The mood on the field before the N.F.C. championship game against the Green Bay Packers was as jubilant as it has been all season. The sidelines were packed six- and seven-deep with credentialed fans, including Steve Young, Jerry Rice, and Barry Bonds. Quarterback Jimmy Garoppolo got the loudest cheers as he stopped to sign autographs before heading into the locker room.
There was a sprinkling of Packers fans, who were easy to spot with their bright yellow foam cheeseheads. Home field advantage isn’t what it used to be, but if the 49ers need any encouragement, they’re likely to get it from a highly partisan crowd.
How will Richard Sherman fare against Davante Adams?
One potential matchup worth watching: 49ers cornerback Richard Sherman and Packers wide receiver Davante Adams. Sherman usually plays on the left side of the field, but he may be asked to shadow Adams, who caught eight passes for 160 yards and two touchdowns in Green Bay’s victory over the Seattle Seahawks in the divisional round.
Sherman, one of the best cornerbacks in the game, intercepted Vikings quarterback Kirk Cousins when San Francisco beat Minnesota last week.
Because of Sherman’s skills, offenses often avoid throwing to his side of the field. But the 49ers could place him strategically on the right side, as well.
On Thursday, Sherman talked down the notion that he gets more pumped up to cover an opponent’s top receiver, in this case, Adams. “At the end of the day it’s about winning football games.
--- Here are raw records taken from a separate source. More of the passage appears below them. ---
Lemma path_self p seg :
  no_brace p = true -> is_segment seg = true ->
  path_match (p +:+ "{namespace}") (p +:+ seg) = Some (Some (url_decode seg)).
Proof. intros Hp Hs. apply path_segment; [done|]. by exists seg. Qed.

(** The handler a request belongs to, and its segment. *)
Definition routed (m : Method) (path : string) (ep : Endpoint) (seg : option string) : Prop :=
  match ep with
  | EpStatus => m = GET /\ path = "/status"%string /\ seg = None
  | EpMetrics => m = GET /\ path = "/metrics"%string /\ seg = None
  | EpGetLimits => m = GET /\ exists s, is_segment s = true /\ path = ("/limits/" +:+ s)%string /\ seg = Some (url_decode s)
  | EpGetCounters => m = GET /\ exists s, is_segment s = true /\ path = ("/counters/" +:+ s)%string /\ seg = Some (url_decode s)
  | EpCheckAndReport => m = POST /\ path = "/check_and_report"%string /\ seg = None
  | EpCheck => m = POST /\ path = "/check"%string /\ seg = None
  | EpReport => m = POST /\ path = "/report"%string /\ seg = None
  end.

(** Follows the table by one route. *)
Ltac next_route H path :=
  lazymatch type of H with
  | match (if String.eqb ?p path then _ else _) with Some _ => _ | None => _ end = _ =>
      destruct (String.eqb_spec p path) as [<-|_]; [case_bool_decide; by simplify_eq/=|]
  | match path_match (?p +:+ _) path with Some _ => _ | None => _ end = _ =>
      let Hm := fresh in
      destruct (path_match (p +:+ "{namespace}") path) as [v|] eqn:Hm;
      [case_bool_decide; simplify_eq/=; apply (path_segment p) in Hm as (s & Hs & -> & ->); eauto|]
  end.

(** The table finds exactly the handlers of the documented endpoints. *)
Lemma find_route_spec m path ep seg : find_route routes m path = Some (ep, seg) <-> routed m path ep seg.
Proof.
  unfold routes. cbn [find_route].
  change "/limits/{namespace}"%string with ("/limits/" +:+ "{namespace}")%string.
  change "/counters/{namespace}"%string with ("/counters/" +:+ "{namespace}")%string.
  rewrite (path_static "/status"), (path_static "/metrics"), (path_static "/check_and_report"),
    (path_static "/check"), (path_static "/report") by reflexivity.
  split.
  - intros H. repeat next_route H path. done.
  - destruct ep; simpl; intros [-> H].
    3,4: destruct H as (s & Hs & -> & ->).
    all: try (destruct H as [-> ->]).
    all: rewrite ?(path_self "/limits/"), ?(path_self "/counters/"), ?path_other by done.
    all: try done.
Qed.
End routing.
He’s a great player. He’s somebody that we’ve obviously got to account where he is on the field at all times. But in terms of individual matchups, it means nothing to me.”
Aaron Rodgers is looking for revenge against the 49ers.
Packers quarterback Aaron Rodgers’s grudge against San Francisco is among the most talked about story lines in Sunday’s N.F.C. title game. Rodgers, 36, grew up a 49ers fan in Chico, Calif., and played college football at California. The 49ers had a chance to draft Rodgers in 2005, but opted instead to take quarterback Alex Smith with the first overall pick.
Smith, who quarterbacked the 49ers from 2005 to 2012, has had a fine career, but not the caliber of Rodgers, who has won a Super Bowl and appears destined to enter the Pro Football Hall of Fame. In that draft, Rodgers slipped to the 24th pick, where the Packers selected him. Rodgers has a 4-5 career record against San Francisco, including two losses in the playoffs.